YOUR GOAL =>
Starting at the first line of the data below, retype every line up to and including the one containing "Lemma sim_max : 0 <= ap_maxBodyBytes simApi.".

Collected data entries
•••••

(* ===== verification/SimApi.v ===== *)
(** * A concrete server

    The concrete host with a connection that takes everything, a patch library for
    whole replacements, and requests to serve on it. *)

From S2P Require Import Prelude GoErrors Codec Text Validation Keys Json Document IndexValue Mime Patch Url DbRequest.
From S2P Require Import Host Conn Crypto Wp Store StoreRep StoreReads StoreSpec StoreBulk Range Cursor Query Bulk BulkFacts ExportFacts Config.
From S2P Require Import Api Routes RouteFacts ApiFacts ApiSpec BulkRuns Serving Draws Sim QueryTheorems.

#[global] Instance simConn : Conn world := {|
  connWrite _ w := (None, w);
  connFlush w := (None, w);
  connDeadline w := (Some (httpErrNotSupported : error), w);
|}.

#[global] Instance simConnSpec : ConnSpec world.
Proof.
  split; [done|done|]. intros w. split; [done|]. split; [done|]. intros e [= <-].
  by apply foreign_foreign_sentinel.
Qed.

Lemma sim_reliable : reliable world.
Proof. split; [done|]. split; [done|]. by intros w e [= <-]. Qed.

Lemma sim_trouble w : ~ trouble (W := world) w.
Proof. intros [[]|Hr]. apply Hr, sim_reliable. Qed.

(** A merge replaces the document, and no list of operations can be read. *)
#[global] Instance simPatch : JSONPatch := {|
  jpatch := unit;
  jpMerge document body := inr body;
  jpDecode _ := inl EText;
  jpApply _ document _ := inr document;
|}.

Definition simApi : api := Api 4096 defaultBulkConfig 0 false (str "test").

Definition simRequest (method path : bytes) (header : list (bytes * bytes)) (body : bytes) : request :=
  Request method path path [] header [body] None.

Definition jsonType : list (bytes * bytes) := [(str "Content-Type", str "application/json")].
Definition ndjsonType : list (bytes * bytes) := [(str "Content-Type", str "application/x-ndjson")].

Lemma simRequest_end method path header body : wfEnd (simRequest method path header body).
Proof. intros e. discriminate. Qed.

Lemma sim_fuel : (0 < 5)%nat.
Proof. lia. Qed.

Lemma sim_max : 0 <= ap_maxBodyBytes simApi.
Proof. by vm_compute. Qed.

(** Nothing fails here, so a handler answers as it is specified. *)
Lemma sim_answers wk a retry m (spec : answer) bad w :
  answers (W := world) wk a retry m spec bad -> store_rep wk (w_store w) a ->
  exists a', store_rep wk (w_store (snd (m w))) a' /\
    match fst (m w) with Ok resp => spec resp a' | Err _ => False | OutOfFuel => retry end.
Proof.
  intros Hm Hrep. specialize (Hm w Hrep). destruct (m w) as [[resp|e|] w'];
    destruct Hm as (_ & a' & Hrep' & Hr); exists a'; (split; [done|]); [|done|by destruct Hr].
  destruct Hr as [?|[Ht _]]; [done|]. by apply sim_trouble in Ht.
Qed.

(** ** Requests that follow one another *)

Definition simServe (r : request) (w : world) : res response * world := serve simWk 5 simApi r w.

Definition answered (x : res response * world) : response :=
  match x.1 with Ok resp => resp | _ => Response 0 [] [] end.

Definition responseHeader (name : string) (resp : response) : bytes :=
  headerGet name (Request [] [] [] [] (rs_header resp) [] None).

Lemma answered_ok x : is_ok x.1 = true -> x.1 = Ok (answered x).
Proof. unfold answered. by destruct x.1. Qed.

Lemma simServe_ok r w :
  is_ok (simServe r w).1 = true -> serve simWk 5 simApi r w = (Ok (answered (simServe r w)), (simServe r w).2).
Proof. intros Hok%answered_ok. fold (simServe r w). rewrite (surjective_pairing (simServe r w)) at 1. by rewrite Hok. Qed.

(** A document is created, replaced, and exported. *)
Definition simPost : request := simRequest (str "POST") (str "/db/books") jsonType simJson.
Definition world4 : world := (simServe simPost world1).2.

Definition simLocation : bytes := responseHeader "Location" (answered (simServe simPost world1)).
Definition simID4 : bytes := drop (length (str "/db/books/")) simLocation.
Definition simETag : bytes := responseHeader "ETag" (answered (simServe simPost world1)).

Definition simGet : request := simRequest (str "GET") simLocation [] [].

(** The revision that ETag names. *)
Definition simRev : revision :=
  match parseIfMatch [simETag] with Ok m => mc_revision m | _ => [] end.

Definition simPut : request :=
  simRequest (str "PUT") simLocation (jsonType ++ [(str "If-Match", simETag)]) simJson3.
Definition world5 : world := (simServe simPut world4).2.

Definition simExport : request := simRequest (str "GET") (str "/bulk/books") [] [].
Definition world6 : world := (simServe simExport world5).2.
Definition simImport : request :=
  simRequest (str "POST") (str "/bulk/books") ndjsonType (rs_body (answered (simServe simExport world5))).

Lemma simServe_step a r w resp :
  wfEnd r -> store_rep simWk (w_store w) a -> (simServe r w).1 = Ok resp ->
  exists a', store_rep simWk (w_store (simServe r w).2) a' /\ serveSpec simApi a r resp a'.
Proof.
  intros Hr Hrep Hok.
  destruct (sim_answers _ _ _ _ _ _ w
    (answers_serve simWk 5 simApi a eq_refl sim_fuel sim_max r Hr) Hrep) as (a' & Hrep' & Hs).
  fold (simServe r w) in Hs, Hrep'. rewrite Hok in Hs. by exists a'.
Qed.

Lemma simServe_canonical a r w :
  wfEnd r -> store_rep simWk (w_store w) a -> storesCanonical 4096 a -> is_ok (simServe r w).1 = true ->
  exists a', store_rep simWk (w_store (simServe r w).2) a' /\ storesCanonical 4096 a'.
Proof.
  intros Hr Hrep Ha Hok. destruct (simServe r w).1 as [resp|e|] eqn:E; try done.
  destruct (simServe_step a r w resp Hr Hrep E) as (a' & Hrep' & Hs). exists a'. split; [done|].
  by eapply (serveSpec_canonical simApi).
Qed.

Lemma sim_created1 : exists key, store_rep simWk (contents world1) (<[simDb := newDb key simDefs]> ∅).
Proof.
  pose proof (triple_createDB simWk ∅ ∅ simDb simDefs sim_rep0 eq_refl eq_refl world0 eq_refl) as H.
  unfold world1. assert (fst (createDB simWk simDb simDefs world0) = Ok ()) as Hok by (by vm_compute).
  destruct (createDB simWk simDb simDefs world0) as [r w1]. simpl in Hok. subst r.
  destruct H as [_ [(a & Hrep & [key _ _ _ ->])|(_ & [] & _)]]. by exists key.
Qed.

Lemma sim_canonical1 : exists a, store_rep simWk (contents world1) a /\ storesCanonical 4096 a.
Proof.
  destruct sim_created1 as [key Hrep]. eexists. split; [exact Hrep|].
  apply storesCanonical_new, storesCanonical_empty.
Qed.

Lemma sim_canonical5 : exists a, store_rep simWk (contents world5) a /\ storesCanonical 4096 a.
Proof.
  destruct sim_canonical1 as (a & Hrep & Ha).
  destruct (simServe_canonical a simPost world1) as (a4 & Hrep4 & Ha4);
    [apply simRequest_end|done|done|by vm_compute|].
  by destruct (simServe_canonical a4 simPut world4) as (a5 & Hrep5 & Ha5);
    [apply simRequest_end|done|done|by vm_compute|exists a5].
Qed.

(** What is stored at the end, which is what the export sends. *)
Lemma exportBytes_length documents : len documents <= len (exportBytes documents).
Proof.
  unfold len, exportBytes. induction documents as [|d documents IH]; [done|]. cbn [map concat].
  rewrite !length_app. cbn [length]. lia.
Qed.

Lemma sim_exported a :
  store_rep simWk (w_store world5) a ->
  exists d, a !! simDb = Some d /\ exportedDocs d <> [] /\ len (exportedDocs d) <= bc_maxDocuments (ap_bulk simApi).
Proof.
  intros Hrep.
  destruct (simServe_step a simExport world5 _ (simRequest_end _ _ _ _) Hrep (answered_ok (simServe simExport world5) ltac:(by vm_compute)))
    as (a' & _ & Hs).
  assert (plainRequest "GET" [str "bulk"; simDb] simExport) as Hplain by (split_and!; by vm_compute).
  destruct (serveSpec_plain simApi a simExport _ _ TExportBulk [simDb] Hplain) as (E & _ & _);
    [apply plainBulk; by vm_compute|done|by rewrite route_bulk by (by vm_compute)|done|]. rewrite E in Hs. clear E.
  destruct (export_success simApi a simDb simExport _ a' Hs ltac:(by vm_compute)) as (_ & _ & d & Hd & Hresp).
  exists d. split; [exact Hd|]. pose proof (exportBytes_length (exportedDocs d)) as Hlen.
  assert (exportBytes (exportedDocs d) = rs_body (answered (simServe simExport world5))) as Hbody by (by rewrite Hresp).
  assert (rs_body (answered (simServe simExport world5)) = simJson3 ++ [x0a]) as Hval by (by vm_compute).
  rewrite Hval in Hbody. split.
  - intros Hnil. rewrite Hnil in Hbody. discriminate Hbody.
  - rewrite Hbody in Hlen. assert (len (simJson3 ++ [x0a]) = 16) as Hl by (by vm_compute). rewrite Hl in Hlen.
    etransitivity; [exact Hlen|]. by vm_compute.
Qed.

(** ** The draws are new *)

(** The ID of the clock's reading [i], with the time of the reading after it. *)
Definition clockID (i : Z) : bytes := formatID (putBE 16 i) (1700000000000 + (i + 1)).

Lemma clockID_not_random i j : putBE 16 j <> clockID i.
Proof.
  intros E. apply (f_equal length) in E. unfold clockID in E.
  rewrite (validID_length _ (validID_formatID _ _ (length_putBE 16 i))), length_putBE in E. discriminate.
Qed.

Lemma clockID_new i j : 0 <= i < j -> j <= 2 ^ 32 -> clockID j <> clockID i.
Proof.
  intros Hi Hj E. assert (clockID i <b clockID j) as Hlt.
  { apply formatID_order; [lia|]. change (2 ^ 48) with (65536 * 2 ^ 32). lia. }
  rewrite E in Hlt. revert Hlt. apply irreflexivity, _.
Qed.

(** The readings from [lo] up to [hi] give values that are not in [s]. *)
Definition clear (lo hi : Z) (s : gset bytes) : Prop :=
  forall i, lo <= i < hi -> putBE 16 i ∉ s /\ clockID i ∉ s.

Lemma clear_mono lo lo' hi hi' s s' : lo' <= lo -> hi <= hi' -> s ⊆ s' -> clear lo' hi' s' -> clear lo hi s.
Proof. intros Hl Hh Hs Hc i Hi. destruct (Hc i); [lia|]. set_solver. Qed.

Lemma clear_next i lo hi s : 0 <= i < lo -> hi <= 2 ^ 32 -> clear lo hi s -> clear lo hi ({[clockID i]} ∪ s).
Proof.
  intros Hi Hh Hc j Hj. destruct (Hc j Hj) as [Hr Hid].
  pose proof (clockID_not_random i j). pose proof (clockID_new i j ltac:(lia) ltac:(lia)). set_solver.
Qed.

(** A draw takes two readings at most. *)
Definition clockAvoids (k : nat) (s : gset bytes) (w : world) : Prop :=
  0 <= w_clock w /\ w_clock w + 2 * Z.of_nat k <= 2 ^ 32 /\ clear (w_clock w) (w_clock w + 2 * Z.of_nat k) s.

Lemma clockAvoids_mono k k' s s' w : (k <= k')%nat -> s ⊆ s' -> clockAvoids k' s' w -> clockAvoids k s w.
Proof.
  intros Hk Hs (? & ? & Hc). split; [done|]. split; [lia|]. eapply clear_mono; [reflexivity| |exact Hs|exact Hc]. lia.
Qed.

#[global] Program Instance simDraws : FreshDraws world := {| avoids := clockAvoids |}.
Next Obligation. exact clockAvoids_mono. Qed.
Next Obligation.
  intros n k s w (? & ? & Hc). cbn. split; [split_and!; cbn; [lia|lia|]|].
  - eapply clear_mono; [| |reflexivity|exact Hc]; lia.
  - intros ->. apply (Hc (w_clock w)). lia.
Qed.
Next Obligation.
  intros k s w b w1 (? & ? & Hc) [= <- <-]. cbn. fold (clockID (w_clock w)). split; [apply (Hc (w_clock w)); lia|].
  split_and!; cbn; [lia|lia|]. apply clear_next; [lia|lia|]. eapply clear_mono; [| |reflexivity|exact Hc]; lia.
Qed.
Solve Obligations with done.

Lemma sim_covers1 : exists a, store_rep simWk (contents world1) a /\ covers ∅ a.
Proof.
  destruct sim_created1 as [key Hrep]. eexists. split; [exact Hrep|]. intros n d id doc.
  rewrite lookup_insert_Some, lookup_empty. intros [[_ <-]|[_ [=]]]. cbn [ldb_docs newDb]. by rewrite lookup_empty.
Qed.

Lemma sim_avoids1 : avoids (drawsOf simApi) ∅ world1.
Proof.
  change (clockAvoids (drawsOf simApi) ∅ world1). split_and!; [by vm_compute|by vm_compute|]. intros i _. set_solver.
Qed.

•••••

REPLY TO THE TASK =>
(* ===== verification/SimApi.v ===== *)
(** * A concrete server

    The concrete host with a connection that takes everything, a patch library for
    whole replacements, and requests to serve on it. *)

From S2P Require Import Prelude GoErrors Codec Text Validation Keys Json Document IndexValue Mime Patch Url DbRequest.
From S2P Require Import Host Conn Crypto Wp Store StoreRep StoreReads StoreSpec StoreBulk Range Cursor Query Bulk BulkFacts ExportFacts Config.
From S2P Require Import Api Routes RouteFacts ApiFacts ApiSpec BulkRuns Serving Draws Sim QueryTheorems.

#[global] Instance simConn : Conn world := {|
  connWrite _ w := (None, w);
  connFlush w := (None, w);
  connDeadline w := (Some (httpErrNotSupported : error), w);
|}.

#[global] Instance simConnSpec : ConnSpec world.
Proof.
  split; [done|done|]. intros w. split; [done|]. split; [done|]. intros e [= <-].
  by apply foreign_foreign_sentinel.
Qed.

Lemma sim_reliable : reliable world.
Proof. split; [done|]. split; [done|]. by intros w e [= <-]. Qed.

Lemma sim_trouble w : ~ trouble (W := world) w.
Proof. intros [[]|Hr]. apply Hr, sim_reliable. Qed.

(** A merge replaces the document, and no list of operations can be read. *)
#[global] Instance simPatch : JSONPatch := {|
  jpatch := unit;
  jpMerge document body := inr body;
  jpDecode _ := inl EText;
  jpApply _ document _ := inr document;
|}.

Definition simApi : api := Api 4096 defaultBulkConfig 0 false (str "test").

Definition simRequest (method path : bytes) (header : list (bytes * bytes)) (body : bytes) : request :=
  Request method path path [] header [body] None.

Definition jsonType : list (bytes * bytes) := [(str "Content-Type", str "application/json")].
Definition ndjsonType : list (bytes * bytes) := [(str "Content-Type", str "application/x-ndjson")].

Lemma simRequest_end method path header body : wfEnd (simRequest method path header body).
Proof. intros e. discriminate. Qed.

Lemma sim_fuel : (0 < 5)%nat.
Proof. lia. Qed.

Lemma sim_max : 0 <= ap_maxBodyBytes simApi.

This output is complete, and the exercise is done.